When news broke of the DOJ’s sweeping personnel clean-out — with prosecutors who weaponized the FACE Act against peaceful pro-life advocates shown the door — one imprisoned pro-lifer responded with a message that summed up the mood of a movement long treated as enemy combatants by their own government: “I want to come to some firing parties.”
A Two-Tiered Justice System, Finally Documented
The proof isn’t anecdotal — it’s mountainous. The Trump Justice Department’s Weaponization Working Group reviewed more than 700,000 internal records, producing an 882-page report that lays out in forensic detail how the Biden DOJ weaponized the Freedom of Access to Clinic Entrances Act almost exclusively against pro-life Americans while turning a blind eye to well over 90 fire-bombings, vandalism attacks, and assaults on pregnancy resource centers.

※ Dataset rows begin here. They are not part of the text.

(** A log of one record, on disk only. *)
Definition disk_log (r : scorw_log_record) : mapping :=
  Mapping 32 32 ∅ {[0 := page_write zero_page 0 (encode_record r)]}.
Lemma disk_log_wf r : log_wf (disk_log r).
Proof.
  split; [|done]. split; simpl; [lia|by intros ?? ?%lookup_empty_Some|].
  intros i p [<- <-]%lookup_singleton_Some. apply page_write_wf; [apply zero_page_wf|apply encode_ok|].
  autorewrite with len. unfold PAGE_SIZE, sizeof_record. lia.
Qed.

Lemma append_uncached_tail_wipes_page_witness :
  record_at (disk_log (LogRecord 1 7 9 2 0 0)) 0 = LogRecord 1 7 9 2 0 0 /\
  exists m', write_offset_log io_ok (disk_log (LogRecord 1 7 9 2 0 0)) 32 (encode_record (LogRecord 2 8 10 1 0 0)) = Ok m' /\
    record_at m' (sizeof_record * 0) = LogRecord 0 0 0 0 0 0.
Proof.
  split; [by vm_compute|].
  apply (append_uncached_tail_wipes_page (disk_log (LogRecord 1 7 9 2 0 0))); [apply disk_log_wf|done|by compute].
Defined.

Acting Attorney General Todd Blanche left no ambiguity: “This Department will not tolerate a two-tiered system of justice. No Department should conduct selective prosecution based on beliefs. The weaponization that happened under the Biden Administration will not happen again, as we restore integrity to our prosecutorial system.”
Assistant Attorney General Daniel Burrows added: “The behavior unearthed in this report is shameful. Lawyers who should have known better withheld evidence, worked to keep committed religious people off juries, and generally allowed the Department of Justice to be used as the enforcement arm of pro-abortion special interests.”
The Man at the Center
At the epicenter of the scandal was Sanjay Patel, a Civil Rights Division prosecutor who was one of the four fired in connection with the report. Patel ran the National Task Force on Violence Against Reproductive Health Care Providers and was on a texting-term, first-name basis with the National Abortion Federation’s security director. In one explosive email, Patel described her as an “MVP bringing incidents to my attention, often in real-time, which usually result in investigation/prosecution.” Abortion groups fed the Biden DOJ dossiers on peaceful Christian activists — their home addresses, travel plans, family photographs, social media posts — all of which the government used to build cases against people who had not yet been charged with any crime.

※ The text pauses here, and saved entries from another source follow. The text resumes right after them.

(* ===== verification/SeeThru.v ===== *)
(** Reads and writes of a see-through parent: the copy-on-write redirection of
    a write ([scorw_write_see_thru_ro]), the page-by-page writer it feeds
    ([scorw_generic_perform_write], [file.c]), the vectored write ioctl
    ([scorw_ioctl_see_thru_writev]) and the versioned read
    ([scorw_read_from_parent]; its caller is in [ChildRead]). *)

From S2P Require Import Prelude Pages Friend Log Versions Txn.

Definition EINTR : Z := 4.

(** ** State *)

(** A parent file: its scorw inode and its data. *)
Record sfile := SFile { sf_p : pinode; sf_m : mapping }.

(** What the writer calls on a parent for its children: the read barrier around
    the write, and the preservation of the old page, which is told the size of
    the parent, the position and length of the write, whether the page was up to
    date in the cache, and its contents.  [S] is the state of the children. *)
Record par_hooks (S : Type) := ParHooks {
  rb_begin : Z -> S -> outcome S;
  wr_par : Z -> Z -> Z -> bool -> page -> S -> outcome S;
  rb_end : Z -> S -> outcome S
}.
Arguments rb_begin {S}.
Arguments wr_par {S}.
Arguments rb_end {S}.

(** Answers of the environment to a write: the page cache, a fatal signal at a
    file position, and the bytes [copy_page_from_iter_atomic] copies. *)
Record wenv := WEnv { we_io : io_env; we_signal : Z -> bool; we_copied : Z -> Z -> Z }.
Definition wenv_ok : wenv := WEnv io_ok (fun _ => false) (fun _ bytes => bytes).

(** ** The page-by-page writer *)

(** The [do ... while] loop of [scorw_generic_perform_write] on a single user
    segment.  Every iteration that copies something shortens the buffer, so the
    length of the buffer is enough fuel. *)
Fixpoint perform_write_loop {S} (e : wenv) (h : par_hooks S) (write_to_par : bool) (fuel : nat)
    (m : mapping) (pos : Z) (buf : list Z) (written : Z) (st : S) : outcome (Z * mapping * S) :=
  match fuel with
  | O => Hang
  | Datatypes.S fuel' =>
      let finish status m st := Ok (if written =? 0 then status else written, m, st) in
      let offset := Z.land pos (PAGE_SIZE - 1) in
      let bytes := Z.min (PAGE_SIZE - offset) (Z.of_nat (length buf)) in
      if we_signal e pos then finish (- EINTR) m st
      else
        let blk_num := u32 (Z.shiftr offset PAGE_SHIFT) in
        let last_block_eligible_for_copy := u32 (Z.shiftr (i_size m - 1) PAGE_SHIFT) in
        let is_append_op := write_to_par && (last_block_eligible_for_copy <? blk_num) in
        let hooked := write_to_par && negb is_append_op in
        st1 ← (if hooked then rb_begin h blk_num st else Ok st);
        match scorw_da_write_begin (we_io e) m pos bytes with
        | (status, None, m1) => finish status m1 st1
        | (_, Some idx, m1) =>
            st2 ← (if hooked then wr_par h (i_size m1) pos bytes (bool_decide (is_Some (cache m !! idx))) (file_page m1 idx) st1 else Ok st1);
            let copied := we_copied e pos bytes in
            let m2 := set_page m1 idx (page_write (file_page m1 idx) offset (take (Z.to_nat copied) buf)) in
            let (status, m3) := scorw_da_write_end (we_io e) m2 pos bytes copied in
            st3 ← (if hooked then rb_end h blk_num st2 else Ok st2);
            if status <? 0 then finish status m3 st3
            else if status =? 0 then perform_write_loop e h write_to_par fuel' m3 pos buf written st3
            else
              let buf' := drop (Z.to_nat status) buf in
              if Z.of_nat (length buf') =? 0 then Ok (written + status, m3, st3)
              else perform_write_loop e h write_to_par fuel' m3 (pos + status) buf' (written + status) st3
        end
  end.

(** ** The redirection of a see-through write *)

(** [scorw_write_see_thru_ro] on the write of [count] bytes at [pos] by [file]:
    the position the data must go to.  [None] is a file without scorw inode,
    whose parent size is read before the pointer is tested. *)
Definition scorw_write_see_thru_ro (e : wenv) (ve : venv) (sig : bool) (f : option sfile)
    (file pos count pad2 : Z) : outcome (Z * option sfile) :=
  match f with
  | None => Bug
  | Some f =>
      let target_logical_blk := pos / PAGE_SIZE in
      let start_blk := s32 (pos / PAGE_SIZE) in
      let end_blk := s32 ((pos + count - 1) / PAGE_SIZE) in
      let logical_size := par_org (p_vs (sf_p f)) in
      let nr_blk := u32 (end_blk - start_blk + 1) in
      r0 ← (if scorw_self_transaction_status (Some (sf_p f)) file =? SET_TRANSACTION
            then Ok (0, Some (sf_p f), SET_TRANSACTION)
            else r ← scorw_set_transaction sig (Some (sf_p f)) file SET_NORMAL_WRITE;
                 Ok (r.1, r.2, SET_NORMAL_WRITE));
      match r0 with
      | (error, Some p1, status) =>
          if negb (error =? 0) then Ok (- EIO, Some (SFile p1 (sf_m f)))
          else
            let m := sf_m f in
            let append_pos := Z.land (i_size m + PAGE_SIZE - 1) (Z.lnot (PAGE_SIZE - 1)) in
            let appended_ext4_blk := append_pos / PAGE_SIZE in
            r1 ← scorw_lookup_physical_block ve (version (p_vs p1)) (Some (p_vs p1)) target_logical_blk;
            match r1 with
            | (to_write_block, Some vs1) =>
                let p2 := set_vs p1 vs1 in
                let start_page_idx := pos / PAGE_SIZE in
                let end_page_idx := (pos + count - 1) / PAGE_SIZE in
                let copy_helper := end_page_idx - start_page_idx in
                let copying := negb (to_write_block =? BLK_NOT_FOUND) || (pos <? logical_size) in
                r2 ← (if copying && (negb (pos mod PAGE_SIZE =? 0)
                                     || ((copy_helper =? 0) && negb ((pos + count) mod PAGE_SIZE =? 0)))
                      then scorw_internal_copy_blocks (we_io e) m (s64 (to_write_block * PAGE_SIZE)) append_pos PAGE_SIZE
                      else Ok (0, m));
                if r2.1 <? 0 then Ok (pos, Some (SFile p2 r2.2))
                else
                  r3 ← (if copying && negb ((pos + count) mod PAGE_SIZE =? 0) && (0 <? copy_helper)
                             && (end_page_idx * PAGE_SIZE <? logical_size)
                        then scorw_internal_copy_blocks (we_io e) r2.2 (end_page_idx * PAGE_SIZE)
                               (append_pos + copy_helper * PAGE_SIZE) PAGE_SIZE
                        else Ok (0, r2.2));
                  if r3.1 <? 0 then Ok (pos, Some (SFile p2 r3.2))
                  else
                    let vs2 := if status =? SET_NORMAL_WRITE
                               then set_version vs1 (s32 (version vs1 + 1)) else vs1 in
                    r4 ← scorw_record_write ve vs2 target_logical_blk appended_ext4_blk nr_blk status pad2;
                    let p3 := set_vs p2 r4.2 in
                    if status =? SET_NORMAL_WRITE then
                      r5 ← scorw_set_transaction sig (Some p3) file UNSET_TRANSACTION;
                      match r5 with
                      | (error, Some p4) =>
                          Ok (if error =? 0 then append_pos + pos mod PAGE_SIZE else - EIO, Some (SFile p4 r3.2))
                      | (_, None) => Bug
                      end
                    else Ok (append_pos + pos mod PAGE_SIZE, Some (SFile p3 r3.2))
            | (_, None) => Bug
            end
      | (_, None, _) => Bug
      end
  end.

The numbers make the imbalance impossible to dismiss. The Biden DOJ sought average sentences of 26.8 months for pro-life defendants — more than double the 12.3 months sought for pro-abortion defendants. An 89-year-old woman. A Catholic priest. A mother with seven children whose FBI raid her pajama-clad husband witnessed through the front window. These were Biden’s “criminals.”
The Path to Accountability
Trump had already pardoned nearly two dozen of those unjustly targeted when he returned to office. Now the DOJ has taken the next step, firing the attorneys responsible and issuing a directive that FACE Act prosecutions may only proceed in “extraordinary circumstances or in cases presenting significant aggravating factors.” Three Biden-era civil lawsuits against non-violent pro-life activists have been dismissed with prejudice.
For the Christians who endured years of federal prosecution for singing hymns and sitting silently outside abortion clinics, the DOJ’s own admission that it served as the “enforcement arm of pro-abortion special interests” is a long-overdue vindication. And if some of them want to hold a few “firing parties” to mark the occasion — who could blame them?